In many cases, STPC is idiopathic, and most individuals with it have no related underlying conditions. Because STPC is much more common than Down syndrome, STPC does not always indicate Down syndrome. STPC affects approximately 1 in 30 individuals, while Down syndrome affects approximately 1 in 691 individuals, 61.1% of whom have STPC.
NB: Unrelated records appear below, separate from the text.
(** * peernet-core: peer registry, keep-alive scheduler and interface monitor

    A shallow embedding of the Go sources [Commands.go], [Network Detection.go]
    and [Peer ID.go], followed by the properties established about them.

    Conventions of the embedding:
    - a Go pointer is an index into a heap (a list) of the pointed-to records,
      so that two holders of one pointer observe each other's writes;
    - [time.Time] and [time.Duration] are integers counting nanoseconds;
    - a Go [error] is [option string]: [None] is [nil], [Some msg] an error
      whose [Error()] text is [msg];
    - the mutexes are left out: every function runs to completion on its own. *)

From Stdlib Require Import ZArith String Ascii List Lia Bool.
From stdpp Require Import base option list gmap strings pretty.

Local Open Scope string_scope.
Local Open Scope list_scope.
Local Open Scope stdpp_scope.
Local Open Scope Z_scope.
Local Open Scope nat_scope.

(* ===================================================================== *)
(** ** Go runtime: strings, time, errors                                  *)
(* ===================================================================== *)

(** [strings.Contains(s, substr)]: [substr] occurs somewhere within [s]. *)
Fixpoint Contains (s substr : string) : bool :=
  if String.prefix substr s then true
  else match s with
       | EmptyString => false
       | String _ rest => Contains rest substr
       end.

(** [time.Time] and [time.Duration] *)
Abbreviation Time := Z (only parsing).
Abbreviation Duration := Z (only parsing).

(** [time.Second], in nanoseconds. *)
Definition Second : Duration := 1000000000%Z.

(** [t.Before(u)] *)
Definition Before (t u : Time) : bool := (t <? u)%Z.

(** [t.Add(d)] *)
Definition Add (t : Time) (d : Duration) : Time := (t + d)%Z.

(** [error] *)
Abbreviation error := (option string) (only parsing).

(* ===================================================================== *)
(** ** Network Detection.go                                               *)
(* ===================================================================== *)

(** [IsNetworkErrorFatal]: lines 80-91. *)
Definition IsNetworkErrorFatal (err : error) : bool :=
  match err with
  | None => false
  | Some text =>
      if Contains text "requested address is not valid in its context"
      then true
      else false
  end.

(** [net.Interface], reduced to the field the monitor reads. *)
Record Interface := { Name : string }.

(** Modelled from the spec: the Listener record (type [Network], declared
    outside the files at hand): its optional owning interface and its bound
    address. *)
Record Network := {
  iface : option Interface;
  address : string
}.

(** [*Network] *)
Abbreviation NetPtr := nat (only parsing).

(** A slice of listeners: its backing array and its length. The capacity is
    the length of the backing array. *)
Record Slice := {
  backing : list NetPtr;
  len : nat
}.

Definition cap (s : Slice) : nat := length (backing s).

(** The elements a slice exposes. *)
Definition elements (s : Slice) : list NetPtr := take (len s) (backing s).

Definition mkSlice (l : list NetPtr) : Slice := {| backing := l; len := length l |}.

(** [s[:n]]: same array, length [n]; Go allows [n] up to the capacity and
    panics beyond. *)
Definition sliceTo (s : Slice) (n : nat) : option Slice :=
  if decide (n ≤ cap s) then Some {| backing := backing s; len := n |} else None.

(** [s[n:]]: the values from index [n] up to the length; panics for [n]
    beyond the length. *)
Definition sliceFrom (s : Slice) (n : nat) : option (list NetPtr) :=
  if decide (n ≤ len s) then Some (drop n (elements s)) else None.

(** [append(s, xs...)]: written in place when the capacity suffices, into a
    fresh array otherwise. *)
Definition append (s : Slice) (xs : list NetPtr) : Slice :=
  if decide (len s + length xs ≤ cap s)
  then {| backing := take (len s) (backing s) ++ xs ++ drop (len s + length xs) (backing s);
          len := len s + length xs |}
  else mkSlice (elements s ++ xs).

(** The state the monitor works on. [terminated] records every call of
    [Terminate], oldest first. *)
Record NetState := {
  listeners : list Network;
  networks4 : Slice;
  networks6 : Slice;
  terminated : list NetPtr
}.

(** Modelled from the spec: [Terminate()] of a Listener (defined outside the
    files at hand) closes the socket and stops the receive loop; the model
    records the call. *)
Definition Terminate (network : NetPtr) (log : list NetPtr) : list NetPtr :=
  log ++ [network].
Lemma flush_entries_effect entries : ∀ s,
  BInv s →
  (∀ e, e ∈ entries → page_table_ s !! e.1 = Some e.2) →
  ∃ s', flush_entries entries s = Some (tt, s') ∧ same_core s s' ∧
    (∀ i, pages_ s' !! i
          = (λ pg, if bool_decide (Z.of_nat i ∈ entries.*2)
                   then with_dirty false pg else pg) <$> pages_ s !! i) ∧
    (∀ p f pg, (p, f) ∈ entries → pages_ s !! Z.to_nat f = Some pg →
               disk_ s' !! p = Some (data_ pg)) ∧
    (∀ q, q ∉ entries.*1 → disk_ s' !! q = disk_ s !! q).
Proof.
  induction entries as [|[p f] rest IH]; intros s HI Hent.
  - exists s. split; [done|]. split; [apply same_core_refl|].
    split; [|split].
    + intros i. simpl. by destruct (pages_ s !! i).
    + intros ? ? ? H. by apply elem_of_nil in H.
    + done.
  - destruct (bi_table s HI p f (Hent (p, f) (list_elem_of_here _ _)))
      as [(Hf & pg & Hpg & Hid) _].
    set (s1 := set_pages (<[Z.to_nat f := with_dirty false pg]> (pages_ s))
                 (disk_call (CWritePage (page_id_ pg) (data_ pg))
                            (<[page_id_ pg := data_ pg]> (disk_ s)) s)).
    assert (Hsc : same_core s s1) by by apply same_core_flush.
    assert (Hlt : (Z.to_nat f < length (pages_ s))%nat)
      by by apply lookup_lt_Some in Hpg.
    destruct (IH s1) as (s' & Hrun & Hsc' & Hpages & Hdisk & Hother).
    { by apply (BInv_same_core s). }
    { intros e He. simpl. apply Hent. by right. }
    exists s'. split; [|split; [by apply (same_core_trans s s1)|]].
    { simpl. unfold bind at 1.
      assert (page_at f s = Some (pg, s)) as -> by by apply page_at_Some.
      exact Hrun. }
    split; [|split].
    + intros i. rewrite Hpages.
      change (pages_ s1) with (<[Z.to_nat f := with_dirty false pg]> (pages_ s)).
      rewrite fmap_cons. cbn [snd].
      destruct (decide (i = Z.to_nat f)) as [->|Hne].
      * rewrite list_lookup_insert_eq, Hpg by done.
        cbn [fmap option_fmap option_map].
        rewrite (bool_decide_eq_true_2 (Z.of_nat (Z.to_nat f) ∈ f :: rest.*2))
          by (apply elem_of_cons; left; lia).
        by destruct (bool_decide _).
      * rewrite list_lookup_insert_ne by done.
        destruct (pages_ s !! i) as [pgi|]; [|done].
        cbn [fmap option_fmap option_map]. f_equal.
        destruct (decide (Z.of_nat i ∈ rest.*2)) as [Hin|Hni].
        -- rewrite !bool_decide_eq_true_2; [done|by right|done].
        -- rewrite !bool_decide_eq_false_2; [done| |done].
           intros [?|?]%elem_of_cons; [lia|done].
    + intros p0 f0 pg0 Hin Hpg0.
      destruct (decide ((p0, f0) ∈ rest)) as [Hrest|Hnrest].
      * destruct (decide (Z.to_nat f0 = Z.to_nat f)) as [Heq|Hne].
        -- rewrite Heq, Hpg in Hpg0. injection Hpg0 as <-.
           apply (Hdisk p0 f0 (with_dirty false pg)); [done|].
           simpl. by rewrite Heq, list_lookup_insert_eq.
        -- apply (Hdisk p0 f0 pg0); [done|].
           simpl. by rewrite list_lookup_insert_ne.
      * apply elem_of_cons in Hin as [[= -> ->]|?]; [|done].
        assert (pg0 = pg) as -> by congruence.
        rewrite Hother.
        -- simpl. by rewrite Hid, lookup_insert_eq.
        -- intros ([p' f'] & Hp' & Hin')%list_elem_of_fmap. simpl in Hp'.
           subst p'. apply Hnrest.
           assert (page_table_ s !! p = Some f') as Hf'
             by (apply (Hent (p, f')); by right).
           pose proof (Hent (p, f) (list_elem_of_here _ _)) as Hf0.
           simpl in Hf', Hf0. rewrite Hf0 in Hf'. by injection Hf' as <-.
    + intros q Hq. apply not_elem_of_cons in Hq as [Hne Hq].
      rewrite Hother by done. simpl.
      rewrite lookup_insert_ne; [done|]. by rewrite Hid.
Qed.
(* ===== verification/_CoqProject ===== *)
-Q . S2P
Prelude.v
Float64.v
Codec.v
Engine.v
Ordered.v
Adapter.v
TxStore.v
Bbolt.v
Lmdb.v
Libmdbx.v
Buntdb.v
LsmStore.v
Goleveldb.v
Pebble.v
Rocks.v
Point.v
Pogreb.v
Badger.v
Sqlite.v
OpenAddr.v
Inmem.v
Swiss.v
Faster.v
F2.v
F2Readers.v
Otter.v
Memory.v
RustKv.v
RustKvPipe.v
Locktax.v
Hdr.v
Workload.v
Kv.v
Adapters.v
Harness.v
HarnessProofs.v
Driven.v
Text.v
Cpuset.v
Respnet.v
Cli.v
Report.v
Env.v
Commands.v
Builtin.v
Engines.v
KvDriven.v
RustDriven.v
Builds.v
RunProc.v
LocktaxRows.v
A child’s having been born with STPC should not be a cause for concern for parents or health care providers, unless the child manifests other symptoms of an associated condition or is at a higher risk for an associated condition. In such cases, further examination is required for diagnosis. Karyotype testing can determine whether a child has Down syndrome or other chromosomal anomalies (eg, cri du chat syndrome, Klinefelter syndrome, etc). Family history also should be considered. Maternal alcohol consumption during pregnancy and the age of the child’s parents also can be contributing factors.

References

1. Kaneshiro NK. Simian crease. MedlinePlus. http://www.nlm.nih.gov/medlineplus/ency/article/003290.htm. Updated May 20, 2013. Accessed September 11, 2015.

2. Dar H, Carney FE Jr, Winter ST. Dermatoglyphics and the simian crease in infants of low birth weight: a pilot study. Acta Paediatr Scand. 1971;60(4):479-481.

3. Sureshbabu R, Kumari R, Ranugha S, Sathyamoorthy R, Udayashankar C, Oudeacoumar P. Phenotypic and dermatological manifestations in Down syndrome. Dermatol Online J. 2011;17(2):3.